- Work request
Take each line from the material below that includes the string "ImageReport" and copy it.

- Exercise data
= Beginning of Section =

(** [upload_finished]. *)
Definition upload_finished (ev : Event) (plan : UpdatePlan) (c : Context) : Step * Context :=
  let c := set_upload_in_progress false c in
  let c := alter_image_report
    (fun r => set_ir_upload_skipped (ir_upload_skipped r || ev_already_present ev)
                (set_ir_bytes_transferred (ev_transferred ev) r)) (current c) c in
  if upload_only plan then next_target plan c
  else (step S_VerifyingUpload E_ReadState, c).

(** [mark_refused]. *)
Definition mark_refused (e : Error) (c : Context) : Step * Context :=
  let recoverable :=
    bool_decide (image_error e = Some ImageError_ImageAlreadyPending)
    || bool_decide (smp_error e = Some SmpError_BadState) in
  if recoverable && negb (mark_retried c)
  then (step S_InspectingImages E_ReadState, set_mark_retried true c)
  else fail_error c e.

(** [reset_refused]. *)
Definition reset_refused (e : Error) (c : Context) : Step * Context :=
  if bool_decide (smp_error e = Some SmpError_Busy) && negb (reset_forced c)
  then (step S_Resetting E_ForceReset, set_reset_forced true c)
  else if bool_decide (code e = Disconnected) || bool_decide (code e = Timeout)
  then (step S_AwaitingDisconnect E_AwaitDisconnect, c)
  else fail_error c e.

(** [needs_current]. *)
Definition needs_current (s : UpdateState) : bool :=
  match s with S_Uploading | S_VerifyingUpload | S_MarkingForTest | S_Confirming => true | _ => false end.

(** [names_current]. *)
Definition names_current (e : Effect) : bool :=
  match e with E_StartUpload | E_MarkForTest | E_Confirm => true | _ => false end.

(** [carries_table]. *)
Definition carries_table (k : Kind) : bool :=
  match k with K_StateRead | K_MarkedForTest | K_Confirmed => true | _ => false end.

(** [parameterise]. *)
Definition parameterise (s : Step) (c : Context) : Step * Context :=
  match effect s with
  | E_StartUpload =>
      let i := current_image c in
      (mkStep (next s) (effect s) (current c) (chosen i) (t_image (im_target i)) (buf_size c)
         (st_hash s), c)
  | E_MarkForTest | E_Confirm =>
      let t := current_target c in
      (mkStep (next s) (effect s) (st_target s) (st_build s) (t_image t) (st_buf_size s)
         (t_hash t), c)
  | E_Finish =>
      let r := set_rp_final_state (next s) (report c) in
      let r := set_rp_target_hash
                 (Some match targets c with [] => [] | i :: _ => t_hash (im_target i) end) r in
      let r := set_rp_final_device_state (device c) r in
      (s, set_report r c)
  | _ => (s, c)
  end.

(** ** Time *)

(** The two states that wait on a device applying or committing an image. *)
Definition waiting_state (s : UpdateState) : bool :=
  match s with S_AwaitingDeviceApply | S_AwaitingDeviceCommit => true | _ => false end.

(** Whether a deadline is armed and has been reached. *)
Definition due (deadline : option TimePoint) (t : TimePoint) : bool :=
  match deadline with Some d => d <=? t | None => false end.

(** [tick]. *)
Definition tick (st : UpdateState) (t : TimePoint) (c : Context) : Step * Context :=
  if bool_decide (st = S_AwaitingDisconnect) && due (grace_deadline c) t then
    (step S_AwaitingReconnect E_RequestReconnect, c)
  else if negb (waiting_state st) || negb (due (apply_poll c) t) then (step st E_None, c)
  else
    let c := set_apply_poll None c in
    if due (apply_deadline c) t then
      fail_code c Timeout
        (if bool_decide (st = S_AwaitingDeviceApply)
         then "dfu: device did not apply an image in time"
         else "dfu: device did not commit an image in time")
    else (step st E_ReadState, c).
(* ===== verification/UpdateLemmas.v ===== *)
(** * Lemmas on the update decisions

    What each function of [UpdateMachine] can answer and which part of the
    context it can change: the outcome tables, the frames of the three loops
    over the images, and the closed forms of what they compute. The invariants
    and the properties are built on these. *)

From S2P Require Import Prelude Errors ImageValues UpdateTypes UpdateMachine.

(** ** Outcomes

    Which state and effect each function may answer with. *)

Abbreviation outcome := (UpdateState * Effect)%type.

Definition outcome_of (r : Step * Context) : outcome := (next r.1, effect r.1).

Definition failed : outcome := (S_Failed, E_Finish).

Definition commit_outcomes : list outcome :=
  [failed; (S_AwaitingDeviceCommit, E_AwaitApply); (S_Completed, E_Finish)].

Definition boot_outcomes : list outcome :=
  commit_outcomes ++
  [(S_AwaitingDeviceApply, E_AwaitApply); (S_Confirming, E_Confirm);
   (S_AwaitingConfirmation, E_RequestConfirmation)].

Definition staged_outcomes : list outcome := boot_outcomes ++ [(S_Resetting, E_Reset)].

Definition mark_outcomes : list outcome :=
  staged_outcomes ++ [(S_Planning, E_Continue); (S_MarkingForTest, E_MarkForTest)].

Definition plan_outcomes : list outcome := mark_outcomes ++ [(S_Uploading, E_StartUpload)].

(** The protocol as a table: from each state, the pairs of next state and
    effect one event may lead to. *)
Definition outcomes (st : UpdateState) : list outcome :=
  match st with
  | S_Completed | S_Failed | S_Cancelled => [(st, E_None)]
  | _ =>
    [failed; (S_Cancelled, E_Finish); (st, E_None)] ++
    match st with
    | S_Idle => [(S_QueryingParameters, E_QueryParameters)]
    | S_QueryingParameters => [(S_QueryingBootloader, E_QueryBootloader)]
    | S_QueryingBootloader => [(S_InspectingImages, E_ReadState)]
    | S_InspectingImages => [(S_Planning, E_Continue)]
    | S_Planning => plan_outcomes
    | S_Uploading =>
        [(S_VerifyingUpload, E_ReadState); (S_AwaitingReconnect, E_RequestReconnect);
         (S_Planning, E_Continue); (S_Completed, E_Finish)]
    | S_VerifyingUpload => mark_outcomes
    | S_MarkingForTest => [(S_InspectingImages, E_ReadState); (S_Planning, E_Continue)] ++ staged_outcomes
    | S_Resetting => [(S_AwaitingDisconnect, E_AwaitDisconnect); (S_Resetting, E_ForceReset)]
    | S_AwaitingDisconnect => [(S_AwaitingReconnect, E_RequestReconnect)]
    | S_AwaitingReconnect => [(S_Uploading, E_ResumeUpload); (S_VerifyingBooted, E_ReadState)]
    | S_VerifyingBooted => boot_outcomes
    | S_AwaitingDeviceApply =>
        [(S_AwaitingReconnect, E_RequestReconnect); (S_AwaitingDeviceApply, E_ReadState)] ++ boot_outcomes
    | S_AwaitingDeviceCommit =>
        [(S_AwaitingReconnect, E_RequestReconnect); (S_AwaitingDeviceCommit, E_ReadState)] ++ commit_outcomes
    | S_AwaitingConfirmation => [(S_Confirming, E_Confirm)]
    | S_Confirming =>
        [(S_Confirming, E_Confirm); (S_VerifyingConfirmed, E_ReadState);
         (S_AwaitingReconnect, E_RequestReconnect); (S_VerifyingBooted, E_ReadState)]
    | S_VerifyingConfirmed =>
        [(S_AwaitingReconnect, E_RequestReconnect); (S_VerifyingBooted, E_ReadState)] ++ commit_outcomes
    | _ => []
    end
  end.

(** Membership in a literal table. *)
Ltac in_table := cbn; repeat (first [left; reflexivity | right]); fail.

(** ** Frames *)

(** The context with the per-image reports replaced, and nothing else. *)
Definition with_images (imgs : list ImageReport) (c : Context) : Context :=
  set_report (set_rp_images imgs (report c)) c.

Lemma with_images_self c : with_images (rp_images (report c)) c = c.
Proof. by destruct c as [? ? ? ? ? []]. Qed.

Lemma alter_image_report_frame f i c :
  alter_image_report f i c = with_images (alter f i (rp_images (report c))) c.
Proof. reflexivity. Qed.

(** Whether a [Device] image runs its file by the last table. *)
Definition device_runs (c : Context) (i : Image) : Prop :=
  t_commit (im_target i) = Device ->
  apply_of c (im_target i) = A_Committed \/ apply_of c (im_target i) = A_OnTrial.

Definition device_committed (c : Context) (i : Image) : Prop :=
  t_commit (im_target i) = Device -> apply_of c (im_target i) = A_Committed.

(** The entries of [l] that are [Device] images are reported applied in [imgs],
    from [index] on. *)
Definition reported_applied (index : nat) (l : list Image) (imgs : list ImageReport) : Prop :=
  forall j i r, l !! j = Some i -> t_commit (im_target i) = Device ->
    imgs !! (index + j)%nat = Some r -> ir_applied r = true.

(** ... and committed. *)
Definition reported_committed (index : nat) (l : list Image) (imgs : list ImageReport) : Prop :=
  forall j i r, l !! j = Some i -> t_commit (im_target i) = Device ->
    imgs !! (index + j)%nat = Some r -> ir_committed r = true.

Lemma reported_applied_cons index i l imgs :
  (t_commit (im_target i) = Device -> forall r, imgs !! index = Some r -> ir_applied r = true) ->
  reported_applied (S index) l imgs -> reported_applied index (i :: l) imgs.
Proof.
  intros H0 H [|j] i' r Hj Hc Hr; simplify_eq/=.
  - rewrite Nat.add_0_r in Hr. by apply H0.
  - replace (index + S j)%nat with (S index + j)%nat in Hr by lia. by eapply H.
Qed.
(** C2. Nothing on the device is changed before the refusal checks have
    passed: when the machine asks for an upload, a mark, or a reset, plain or
    forced, the bootloader mode it established admits the update and no refusal
    is on record. *)
Theorem mutation_only_when_admitted (ts : list Target) (plan : UpdatePlan) (evs : list Event)
  (ev : Event) (ss : list Step) (m m' : Machine) (s : Step) :
  ts <> [] -> run evs (new_machine ts plan) = (ss, m) -> apply ev m = (s, m') ->
  mutating (effect s) = true ->
  preconditions_checked (context_ m') = true /\ rp_refusal (report (context_ m')) = None /\
  mode_refusal plan (context_ m') = None.
Proof.
  intros Hts Hr Ha Hmu. destruct (run_step _ _ _ _ _ _ _ _ Hts Hr Ha) as (_ & Hm' & Hs & Hg).
  by eapply mutating_checked.
Qed.

Lemma mutation_only_when_admitted_witness :
  let m := (sample_run (take 4 staging_events)).2 in
  let m' := (apply (event K_Continue 4) m).2 in
  preconditions_checked (context_ m') = true /\ rp_refusal (report (context_ m')) = None /\
  mode_refusal sample_plan (context_ m') = None.
Proof.
  exact (mutation_only_when_admitted [sample_target] sample_plan (take 4 staging_events)
    (event K_Continue 4) _ _ _ _ ltac:(done) (sample_run_eq _) (surjective_pairing _)
    ltac:(vm_compute; reflexivity)).
Defined.

(** A refused update left the device as it was: if a run ends with a
    refusal on record, none of its steps asked for an upload, a mark or a
    reset. *)
Lemma refused_left_device_alone (ts : list Target) (plan : UpdatePlan) (evs : list Event)
  (ss : list Step) (m : Machine) :
  ts <> [] -> run evs (new_machine ts plan) = (ss, m) ->
  rp_refusal (report (context_ m)) <> None ->
  Forall (fun s => mutating (effect s) = false) ss.
Proof.
  intros Hts Hr. cut (Forall (fun s => mutating (effect s) = false) ss \/
    (preconditions_checked (context_ m) = true /\ rp_refusal (report (context_ m)) = None));
    [naive_solver|].
  revert evs ss m Hr.
  apply (run_ind (fun ss m => Forall (fun s => mutating (effect s) = false) ss \/
    (preconditions_checked (context_ m) = true /\ rp_refusal (report (context_ m)) = None)));
    [by left; constructor|].
  intros evs ss m ev s m' Hr IH Ha. destruct (run_step _ _ _ _ _ _ _ _ Hts Hr Ha) as (Hm & Hm' & Hs & Hg).
  destruct (mutating (effect s)) eqn:Hmu.
  { right. destruct (mutating_checked _ _ _ _ Hm' Hs Hg Hmu) as (? & ? & _). done. }
  destruct IH as [Hall|[Hp Hre]]; [left; by apply Forall_app_2; [|constructor]|].
  right. apply apply_spec in Ha as (_ & _ & _ & He & _ & _ & Hra).
  rewrite guarded_raised in Hra; [|done|intros Hf; rewrite <- He in Hf; by rewrite Hf in Hmu].
  unfold raised in Hra. by injection Hra as -> -> _.
Qed.

Definition refused_events : list Event :=
  [event K_Start 0; event K_ParametersRead 1;
   mkEvent K_BootloaderRead 2 0 (mkBootloaderMode M_UpgradeOnly 3 false) None 0 false Error_none;
   table_event K_StateRead 3 [running_old]; event K_Continue 4].

(** *** The reset *)

(** The machine is past asking for the reset; [uploading] says whether an
    upload is suspended. *)
Definition past_reset (st : UpdateState) (uploading : bool) : bool :=
  match st with
  | S_Resetting | S_AwaitingDisconnect | S_VerifyingBooted | S_AwaitingDeviceApply
  | S_AwaitingConfirmation | S_Confirming | S_VerifyingConfirmed | S_AwaitingDeviceCommit
  | S_Completed | S_Failed | S_Cancelled => true
  | S_AwaitingReconnect => negb uploading
  | _ => false
  end.

(** Effects that belong before the reset, the reset itself included. *)
Definition stages (e : Effect) : bool :=
  match e with E_StartUpload | E_ResumeUpload | E_MarkForTest | E_Reset => true | _ => false end.

(** The states [past_reset] leads to, by the table. *)
Lemma past_reset_table st o :
  o ∈ outcomes st -> past_reset st false = true -> (st = S_AwaitingReconnect -> o.1 <> S_Uploading) ->
  stages o.2 = false /\ past_reset o.1 false = true.
Proof.
  intros Ho. destruct st; try done; intros _ Hst; revert o Ho Hst;
    match goal with |- forall o, o ∈ ?t -> _ =>
      let t' := eval cbn in t in change t with t' end;
    intros o Ho Hst; rewrite ?list_elem_of_cons, ?elem_of_cons in Ho;
    destruct_or? Ho; try (by subst); try set_solver.
Qed.

(** A wait for the link entered after the upload does not resume one. *)
Lemma to_reconnect plan st ev c :
  st <> S_Uploading -> next (guarded_step st ev plan c).1 = S_AwaitingReconnect ->
  upload_in_progress (guarded_step st ev plan c).2 = upload_in_progress c.
Proof.
  assert (forall table r, ends_in table r -> next r.1 = S_AwaitingReconnect ->
    forallb (fun o => negb (bool_decide (o.1 = S_AwaitingReconnect))) table = true -> False) as Hno.
  { intros table r Hin Hn Hall. rewrite forallb_forall in Hall.
    specialize (Hall _ (proj1 (list_elem_of_In _ _) Hin)). simpl in Hall. by rewrite Hn in Hall. }
  intros Hst. unfold guarded_step. destruct (_ || _); [|done].
  destruct (decide_step st ev plan c) as [s c'] eqn:E. destruct (_ && _); [done|].
  intros Hn. simpl in Hn |- *. pose proof (decide_ends plan st ev c) as He. rewrite E in He.
  assert (forall st t, tick st t c = (s, c') -> upload_in_progress c' = upload_in_progress c) as Htick.
  { intros st' t Ht. apply (f_equal (fun r => upload_in_progress r.2)) in Ht. simpl in Ht.
    rewrite <- Ht. unfold tick. by repeat case_match. }
  destruct st; try (exfalso; eapply Hno; [exact He|exact Hn|reflexivity]); clear He;
    unfold decide_step, illegal, fail_code, fail_error in E;
    destruct (kind ev); cbn [is_terminal] in E; simplify_eq; try done; try (by eapply Htick);
    unfold wait_read_failed, confirm_failed, confirmed_one, verify_confirmed, fail_code, fail_error in E;
    try (by repeat case_match; simplify_eq).
  - exfalso. eapply (Hno boot_outcomes (s, c')); [rewrite <- E; apply await_device_ends|done|done].
  - exfalso. destruct (all_confirmed _); [|by simplify_eq].
    eapply (Hno commit_outcomes (s, c')); [rewrite <- E; apply await_commit_ends|done|done].
  - exfalso. eapply (Hno commit_outcomes (s, c')); [rewrite <- E; apply await_commit_ends|done|done].
Qed.

Lemma reconnect_idle plan ev c :
  upload_in_progress c = false ->
  next (guarded_step S_AwaitingReconnect ev plan c).1 <> S_Uploading.
Proof.
  intros Hu. unfold guarded_step. destruct (_ || _); [|done].
  assert (next (decide_step S_AwaitingReconnect ev plan c).1 <> S_Uploading) as Hd.
  { unfold decide_step, tick. destruct (kind ev); cbn; rewrite ?Hu; done. }
  destruct (decide_step _ _ _ _) as [s c']. by destruct (_ && _).
Qed.

(** Once past the reset, always past it, and nothing is staged again. *)
Lemma past_reset_step ts plan ev m s m' :
  ts <> [] -> minv plan ts m -> apply ev m = (s, m') ->
  past_reset (state_ m) (upload_in_progress (context_ m)) = true ->
  stages (effect s) = false /\
  past_reset (state_ m') (upload_in_progress (context_ m')) = true.
Proof.
  intros Hts [Hp Hd] Ha Hpast.
  apply apply_spec in Ha as (_ & Hs & Hn & He & _ & Hc & _).
  pose proof (guarded_ends (plan_ m) (state_ m) ev (context_ m)) as Hin.
  unfold ends_in, outcome_of in Hin. rewrite <- Hn, <- He in Hin.
  assert (upload_in_progress (context_ m') =
    upload_in_progress (guarded_step (state_ m) ev (plan_ m) (context_ m)).2) as Hu
    by (unfold core in Hc; congruence).
  destruct (past_reset_table (state_ m) (next s, effect s)) as [Hst Hpast']; [done| | |].
  - by destruct (state_ m).
  - intros Hst. rewrite Hst in Hn, Hpast. simpl in Hpast |- *. rewrite Hn.
    apply reconnect_idle. by destruct (upload_in_progress (context_ m)).
  - split; [done|]. rewrite Hs. destruct (decide (next s = S_AwaitingReconnect)) as [Hr|Hr];
      [|by destruct (next s)].
    rewrite to_reconnect in Hu; [|by intros H; rewrite H in Hpast|by rewrite <- Hn].
    rewrite Hr, Hu. simpl.
    destruct (state_ m); try done; simpl in Hd; unfold idle_upload in Hd;
      try (destruct_and? Hd; by rewrite H1); exfalso; revert Hin; rewrite Hr; clear; set_solver.
Qed.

= End of Section =

- Response
Definition with_images (imgs : list ImageReport) (c : Context) : Context :=
Definition reported_applied (index : nat) (l : list Image) (imgs : list ImageReport) : Prop :=
Definition reported_committed (index : nat) (l : list Image) (imgs : list ImageReport) : Prop :=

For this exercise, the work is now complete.